Whew! We’ve had such a busy spring I can’t remember which paintings I’ve posted. I don’t think I would have posted Cattail Dance. It was a demo from our negative painting course in Fairview this April. See how the dark snow behind the frost on the cattails makes the brights stand out?
Our weekend watercolour course at the Fairview Fine Arts Centre was a huge success. We were met by a very welcoming crowd of artists including several board members from the Centre and it was a joy to work amid their enthusiasm as students and fellow creators. One of the nicest parts was spending our lunch break together, sharing our hot meal and talking art (included our collections of art stuff!). When everyone is so keen plenty of hard work is achieved. We painted three paintings, studied perspective, negative painting, colour theory and all kinds of techniques and ideas from basic to advanced. It was all together an extremely enjoyable way to spend our time and we hope to do another course soon.

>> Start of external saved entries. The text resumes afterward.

(** X19: in such a conversation (turns processed one after the other, each
    answered with a non-empty text), from the sixth turn on the stored history
    is the sequence of the entries appended for the user, two per turn in
    arrival order, without its first 2n - 11 entries, n being the number of
    turns: after the sixth turn it lacks the first user message only. So it
    begins with an assistant entry, the answer to a user message that is
    gone. *)
Theorem long_conversation_begins_with_an_answer
    {M L : Type} `{!IMessagingPlatformAdapter M} `{!ILLMAdapter L}
    (m : M) (l : L) (o : option LLMOptions)
    (uid : jsstring) (payloads : list MessagePayload) :
  Forall (fun payload => userId payload = uid) payloads ->
  allAnswered payloads (newChatbot m l o) = true ->
  6 <= length payloads ->
  let h := historyOf (run payloads (newChatbot m l o)) uid in
  let log := arrivals payloads (newChatbot m l o) uid in
  length log = 2 * length payloads
  /\ h = drop (2 * length payloads - (maxHistoryLength + 1)) log
  /\ exists first, head h = Some first /\ role first = assistant.
Proof.
  intros Huid Hall Hsix h log.
  pose proof (answered_run_length uid payloads (newChatbot m l o) 0 Huid Hall)
    as Hlen.
  rewrite historyOf_new in Hlen. specialize (Hlen eq_refl). fold h in Hlen.
  pose proof (answered_arrivals_length uid payloads (newChatbot m l o) Huid Hall)
    as Hlog.
  fold log in Hlog.
  assert (Hnew : forall key, paired (historyOf (newChatbot m l o) key)).
  { intros k. rewrite historyOf_new.
    split; [split; [apply Forall_nil_2 | reflexivity] |].
    split; [reflexivity | discriminate]. }
  split; [exact Hlog|]. split.
  { pose proof (stored_suffix_of_arrivals payloads (newChatbot m l o) uid
                  (fun k => proj1 (Hnew k))) as [front Hfront].
    rewrite historyOf_new in Hfront. cbn [app] in Hfront.
    fold h log in Hfront.
    assert (Hk : 2 * length payloads - (maxHistoryLength + 1) = length front).
    { apply (f_equal length) in Hfront. rewrite length_app in Hfront.
      unfold maxHistoryLength in *. cbn [Nat.add] in *. lia. }
    rewrite Hk, Hfront. by rewrite drop_app_length. }
  destruct (paired_run payloads _ Hnew Hall uid) as ([Hsys Hrep] & Huser & Hlast).
  fold h in Hsys, Hrep, Huser, Hlast.
  destruct h as [|first rest];
    [cbn in Hlen; unfold maxHistoryLength in Hlen; lia|].
  exists first. split; [done|].
  assert (Hfirst : last (map role (first :: rest)) = Some (role first)).
  { cbn [map]. apply alternating_last.
    - change (role first :: map role rest) with (map role (first :: rest)).
      apply Forall_forall. intros r Hr.
      apply list_elem_of_In, in_map_iff in Hr as (x & <- & Hx).
      apply (proj1 (Forall_forall _ _) Hsys). by apply list_elem_of_In.
    - exact Huser.
    - exact Hrep.
    - rewrite length_map. cbn [length] in Hlen. unfold maxHistoryLength in Hlen.
      replace (length rest) with 10 by lia. reflexivity. }
  rewrite Hfirst in Hlast. apply Forall_cons in Hsys as [Hs _].
  destruct (role first); done.
Qed.

Lemma long_conversation_begins_with_an_answer_witness :
  let payloads := replicate 6 Fixtures.hello in
  let this := newChatbot Fixtures.console (Fixtures.saying "ok") None in
  let h := historyOf (run payloads this) (userId Fixtures.hello) in
  let log := arrivals payloads this (userId Fixtures.hello) in
  length log = 2 * length payloads
  /\ h = drop (2 * length payloads - (maxHistoryLength + 1)) log
  /\ exists first, head h = Some first /\ role first = assistant.
Proof.
  intros payloads this.
  apply (long_conversation_begins_with_an_answer Fixtures.console
           (Fixtures.saying "ok") None (userId Fixtures.hello) payloads).
  - repeat constructor.
  - reflexivity.
  - cbn. lia.
Defined.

Obviously I could use some memory exercises! I wanted to paint a picture I took out at Moonshine Lake but I couldn’t seem to get the picture and my paint kit in the same room at the same time. Since I’ve seen this scene in person millions of times I figured I could paint it from memory. I knew the prevailing colour was purple and there was snow globbed on the trees and under the cattails. Long shadows stretched across the ice.
As I painted, I thought I was getting quite close to the way the scene is, although I wasn’t quite satisfied with the colour scheme and thought there was some disconnect between the warmth at the top of the trees and the chilliness of the ice and shadows.
Only when I finally put the two together did I see how off my colour scheme was! Why didn’t I remember the near monochrome qualities of the snow and shadows? Was I fooled by the old “trees are green” rule?
We always tell students that no one really looks at things until they try painting them. It doesn’t matter if you get something that isn’t absolutely photographically “right” so long as the overall effect is pleasing. That’s what art is!